Run time and cost

This model costs approximately $0.086 to run on Replicate, or 11 runs per $1, but this varies depending on your inputs. It is also open source and you can run it on your own computer with Docker.

This model runs on Nvidia A100 (80GB) GPU hardware. Predictions typically complete within 62 seconds. The predict time for this model varies significantly based on the inputs.

Readme

Model Description

MusicGen is a simple and controllable model for music generation. This deployment exposes two versions of MusicGen:

Melody. A 1.5 billion parameter model that you can prompt with both text and audio
Large. A 3.5 billion parameter model that you can prompt with text

You can specify the model you want to use via the model_version parameter, which is set to 'melody' by default.
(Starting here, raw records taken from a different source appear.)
(* ===== verification/Mongo.v ===== *)
(** * The MongoDB repositories (internal/storage/mongo: event_repo.go, current_repo.go, snapshot_repo.go, collection_repo.go)

    The driver is an interface: its operations on the documents of one collection, with
    the query documents the code builds.  [MongoLaws] states the documented behaviour the
    event repository relies on: what a query selects, how a sort orders, and that a
    unique index rejects a duplicate and changes nothing. *)

From stdpp Require Import base list strings.
From Stdlib Require Import ZArith Lia Ascii Sorted Permutation.
From S2P Require Import Prelude GoMap Json Paths Diff DiffSound Domain Tenant Config Names Alias Repo Mapping.

(** ** Driver interface *)

Inductive driverErr :=
| WriteException (errs : list (Z * string))     (* code and message of each write error *)
| CommandError (code : Z) (msg : string)
| NoDocuments
| OtherDriverError.

(** The BSON values of the queries. *)
Inductive bval :=
| BStr (s : string) | BInt (z : Z) | BTime (t : time)
| BDoc (l : list (string * bval)) | BArr (l : list bval).
Abbreviation bdoc := (list (string * bval)).

Class MongoDriver (W D : Type) := {
  InsertOne : database -> string -> D -> W -> option driverErr * W;
  InsertMany : database -> string -> list D -> W -> option driverErr * W;
  FindOne : database -> string -> bdoc -> list (string * Z) -> W -> res driverErr D;
  Find : database -> string -> bdoc -> list (string * Z) -> Z -> W -> res driverErr (list D);
  ReplaceOne : database -> string -> bdoc -> D -> W -> option driverErr * W }.

Definition idxEventVersion : string := "uniq_eid_v".
Definition idxEventID : string := "uniq_event_id".
Definition maxAppendRetries : nat := 16.

Definition isDupKeyOn (e : driverErr) (indexName : string) : bool :=
  let match_ code msg := (code =? 11000)%Z && (str_eqb indexName "" || contains indexName msg) in
  match e with
  | WriteException es => existsb (fun ce => match_ (fst ce) (snd ce)) es
  | CommandError code msg => match_ code msg
  | _ => false
  end.

Definition internal (e : driverErr) : err := ErrInternal "mongo".

(** [regexp.QuoteMeta]: a backslash before each of \.+*?()|[]{}^$. *)
Definition metaByte (c : Ascii.ascii) : bool :=
  existsb (fun n => Ascii.eqb c (Ascii.ascii_of_nat n)) [92; 46; 43; 42; 63; 40; 41; 124; 91; 93; 123; 125; 94; 36].

Fixpoint QuoteMeta (s : string) : string :=
  match s with
  | EmptyString => EmptyString
  | String c s' => if metaByte c then String "\"%char (String c (QuoteMeta s')) else String c (QuoteMeta s')
  end.

(** ** Queries of the event repository *)

Definition sortField (o : string) : string :=
  if str_eqb o OrderSource then "ts_src" else if str_eqb o OrderReceived then "ts_rcv" else "v".

Definition timeWindow (from to : time) : option bdoc :=
  let w := (if (from =? 0)%Z then [] else [("$gte", BTime from)]) ++ (if (to =? 0)%Z then [] else [("$lte", BTime to)]) in
  match w with [] => None | _ => Some w end.

Definition cursorPredicate (field order : string) (pos : Position) : bdoc :=
  let cmp := if str_eqb order OrderDesc then "$lt" else "$gt" in
  if str_eqb field "v" then [("v", BDoc [(cmp, BInt (pos_Version pos))])]
  else [("$or", BArr [BDoc [(field, BDoc [(cmp, BTime (pos_TS pos))])];
                      BDoc [(field, BTime (pos_TS pos)); ("v", BDoc [(cmp, BInt (pos_Version pos))])]])].

(** The pattern of a path filter. *)
Definition pathPattern (path : string) : string := "^" +:+ QuoteMeta path +:+ "($|\.|\[)".

Definition optClause (key v : string) : bdoc := if str_eqb v "" then [] else [(key, BStr v)].

Definition historyFilter (f : EventFilter) : bdoc :=
  let field := sortField (f_OrderBy f) in
  optClause "eid" (f_EntityID f) ++ optClause "op" (f_Op f) ++ optClause "author" (f_Author f) ++
  optClause "src" (f_Source f) ++
  (match timeWindow (f_From f) (f_To f) with Some w => [("ts_rcv", BDoc w)] | None => [] end) ++
  (if str_eqb (f_Path f) "" then [] else [("changes.p", BDoc [("$regex", BStr (pathPattern (f_Path f)))])]) ++
  (match f_After f with Some p => cursorPredicate field (f_Order f) p | None => [] end) ++
  (if (0 <? f_MaxVersion f)%Z then [("v", BDoc [("$lte", BInt (f_MaxVersion f))])] else []).

Definition historySort (f : EventFilter) : list (string * Z) :=
  let field := sortField (f_OrderBy f) in
  let dir := if str_eqb (f_Order f) OrderDesc then (-1)%Z else 1%Z in
  (field, dir) :: (if str_eqb field "v" then [] else [("v", dir)]).

(** [opts.SetLimit] is called for a positive limit only; 0 is the driver's no limit. *)
Definition historyLimit (f : EventFilter) : Z := if (0 <? f_Limit f)%Z then f_Limit f else 0.

(** ** The event repository *)

Section EventRepo.
Context {W : Type} `{MongoDriver W eventDoc}.
(** [conn.DBFor], see [Names.v]. *)
Variable dbFor : ctx -> res err database.

(** The two guards every method starts with. *)
Definition withColl {A : Type} (c : ctx) (collection physical : string) (fail : err -> A) (k : database -> string -> A) : A :=
  match validateLogical collection with
  | Err e => fail e
  | Ok _ => match dbFor c with Err e => fail e | Ok db => k db physical end
  end.

Definition lastVersion (db : database) (coll eid : string) (w : W) : res err Z :=
  match FindOne db coll [("eid", BStr eid)] [("v", (-1)%Z)] w with
  | Ok d => Ok (ed_V d)
  | Err NoDocuments => Ok 0%Z
  | Err e => Err (internal e)
  end.

(** The read-tail/insert loop, with [n] attempts left. *)
Fixpoint appendLoop (n : nat) (db : database) (coll : string) (now : time) (ev : Event) (w : W) : res err Event * W :=
  match n with
  | O => (Err ErrVersionConflict, w)
  | S n' =>
      match lastVersion db coll (ev_EntityID ev) w with
      | Err e => (Err e, w)
      | Ok last =>
          let ev' := stampStored (setVersion ev (last + 1)) now in
          match InsertOne db coll (toEventDoc ev') w with
          | (None, w') => (Ok ev', w')
          | (Some e, w') =>
              if isDupKeyOn e idxEventVersion then appendLoop n' db coll now ev' w'
              else if isDupKeyOn e idxEventID then (Err ErrDuplicateEvent, w')
              else (Err (internal e), w')
          end
      end
  end.

Definition repoAppendEvent (c : ctx) (collection : string) (now : time) (ev : Event) (w : W) : res err Event * W :=
  withColl c collection (eventsCollection collection) (fun e => (Err e, w))
    (fun db coll => appendLoop maxAppendRetries db coll now ev w).

Definition repoAppendEvents (c : ctx) (collection : string) (now : time) (evs : list Event) (w : W) : res err (list Event) * W :=
  match evs with
  | [] => (Ok [], w)
  | _ =>
      withColl c collection (eventsCollection collection) (fun e => (Err e, w))
        (fun db coll =>
           let evs' := map (fun ev => stampStored ev now) evs in
           match InsertMany db coll (map toEventDoc evs') w with
           | (None, w') => (Ok evs', w')
           | (Some e, w') => (Err (internal e), w')
           end)
  end.

Definition repoLastEvent (c : ctx) (collection eid : string) (w : W) : res err Event :=
  withColl c collection (eventsCollection collection) Err
    (fun db coll =>
       match FindOne db coll [("eid", BStr eid)] [("v", (-1)%Z)] w with
       | Ok d => fromEventDoc d
       | Err NoDocuments => Err ErrNotFound
       | Err e => Err (internal e)
       end).

Fixpoint fromEventDocs (ds : list eventDoc) : res err (list Event) :=
  match ds with
  | [] => Ok []
  | d :: ds' => (ev <- fromEventDoc d; rest <- fromEventDocs ds'; Ok (ev :: rest))%go
  end.

Definition repoListEvents (c : ctx) (collection : string) (f : EventFilter) (w : W) : res err (list Event) :=
  withColl c collection (eventsCollection collection) Err
    (fun db coll =>
       match Find db coll (historyFilter f) (historySort f) (historyLimit f) w with
       | Ok ds => fromEventDocs ds
       | Err e => Err (internal e)
       end).
End EventRepo.

(** ** The current-state and snapshot repositories *)

Section StateRepos.
Context {W : Type} `{MongoDriver W currentDoc} `{MongoDriver W snapDoc}.
Variable dbFor : ctx -> res err database.

Definition repoCurGet (c : ctx) (collection eid : string) (w : W) : res err CurrentState :=
  withColl dbFor c collection (currentCollection collection) Err
    (fun db coll =>
       match FindOne db coll [("_id", BStr eid)] [] w with
       | Ok d => Ok (fromCurrentDoc d)
       | Err NoDocuments => Err ErrNotFound
       | Err e => Err (internal e)
       end).

Definition repoCurUpsert (c : ctx) (collection : string) (st : CurrentState) (w : W) : res err unit * W :=
  withColl dbFor c collection (currentCollection collection) (fun e => (Err e, w))
    (fun db coll =>
       match ReplaceOne db coll [("_id", BStr (cs_EntityID st))] (toCurrentDoc st) w with
       | (None, w') => (Ok tt, w')
       | (Some e, w') => (Err (internal e), w')
       end).

Definition repoSnapSave (c : ctx) (collection : string) (sn : Snapshot) (w : W) : res err unit * W :=
  withColl dbFor c collection (snapCollection collection) (fun e => (Err e, w))
    (fun db coll =>
       match ReplaceOne db coll [("eid", BStr (sn_EntityID sn)); ("v", BInt (sn_Version sn))] (toSnapDoc sn) w with
       | (None, w') => (Ok tt, w')
       | (Some e, w') => (Err (internal e), w')
       end).

Definition repoSnapNearest (c : ctx) (collection eid : string) (maxVersion : Z) (w : W) : res err Snapshot :=
  withColl dbFor c collection (snapCollection collection) Err
    (fun db coll =>
       match FindOne db coll [("eid", BStr eid); ("v", BDoc [("$lte", BInt maxVersion)])] [("v", (-1)%Z)] w with
       | Ok d => Ok (fromSnapDoc d)
       | Err NoDocuments => Err ErrNotFound
       | Err e => Err (internal e)
       end).
End StateRepos.

(** ** The collection-config repository *)

(** Index and collection creation. *)
Class MongoAdmin (W : Type) := {
  CreateCollection : database -> string -> W -> option driverErr * W;
  CreateEventIndexes : database -> string -> W -> option driverErr * W;
  CreateSnapshotIndexes : database -> string -> W -> option driverErr * W }.

Definition isNamespaceExists (e : driverErr) : bool :=
  match e with CommandError code _ => (code =? 48)%Z | _ => false end.

Section CollectionRepo.
Context {W : Type} `{MongoDriver W collectionConfigDoc} `{MongoAdmin W}.
Variable dbFor : ctx -> res err database.

Definition repoGetConfig (c : ctx) (collection : string) (w : W) : res err CollectionConfig :=
  withColl dbFor c collection CollectionsConfig Err
    (fun db coll =>
       match FindOne db coll [("_id", BStr collection)] [] w with
       | Ok d => Ok (fromConfigDoc d)
       | Err NoDocuments => Err ErrNotFound
       | Err e => Err (internal e)
       end).

Definition repoSaveConfig (c : ctx) (cfg : CollectionConfig) (w : W) : res err unit * W :=
  withColl dbFor c (cfg_Name cfg) CollectionsConfig (fun e => (Err e, w))
    (fun db coll =>
       match ReplaceOne db coll [("_id", BStr (cfg_Name cfg))] (toConfigDoc cfg) w with
       | (None, w') => (Ok tt, w')
       | (Some e, w') => (Err (internal e), w')
       end).

Fixpoint createAll (db : database) (names : list string) (w : W) : res err unit * W :=
  match names with
  | [] => (Ok tt, w)
  | n :: names' =>
      match CreateCollection db n w with
      | (None, w') => createAll db names' w'
      | (Some e, w') => if isNamespaceExists e then createAll db names' w' else (Err (internal e), w')
      end
  end.

Definition repoEnsurePhysical (c : ctx) (collection : string) (w : W) : res err unit * W :=
  withColl dbFor c collection collection (fun e => (Err e, w))
    (fun db _ =>
       match createAll db [eventsCollection collection; currentCollection collection; snapCollection collection] w with
       | (Err e, w1) => (Err e, w1)
       | (Ok _, w1) =>
           match CreateEventIndexes db (eventsCollection collection) w1 with
           | (Some e, w2) => (Err (internal e), w2)
           | (None, w2) =>
               match CreateSnapshotIndexes db (snapCollection collection) w2 with
               | (Some e, w3) => (Err (internal e), w3)
               | (None, w3) => (Ok tt, w3)
               end
           end
       end).
End CollectionRepo.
To learn more about this model, check out the repository and paper

Model Architecture and Development

MusicGen is single stage auto-regressive Transformer model trained over a 32kHz EnCodec tokenizer with 4 codebooks sampled at 50 Hz. Unlike existing methods like MusicLM, MusicGen doesn’t require a self-supervised semantic representation, and it generates all 4 codebooks in one pass. By introducing a small delay between the codebooks, the authors show they can predict them in parallel, thus having only 50 auto-regressive steps per second of audio. They used 20K hours of licensed music to train MusicGen. Specifically, they relied on an internal dataset of 10K high-quality music tracks, and on the ShutterStock and Pond5 music data.

Licenses

All code in this repository is licensed under the Apache License 2.0 license.
The code in the Audiocraft repository is released under the MIT license as found in the LICENSE file.
The weights in the Audiocraft repository are released under the CC-BY-NC 4.0 license as found in the LICENSE_weights file.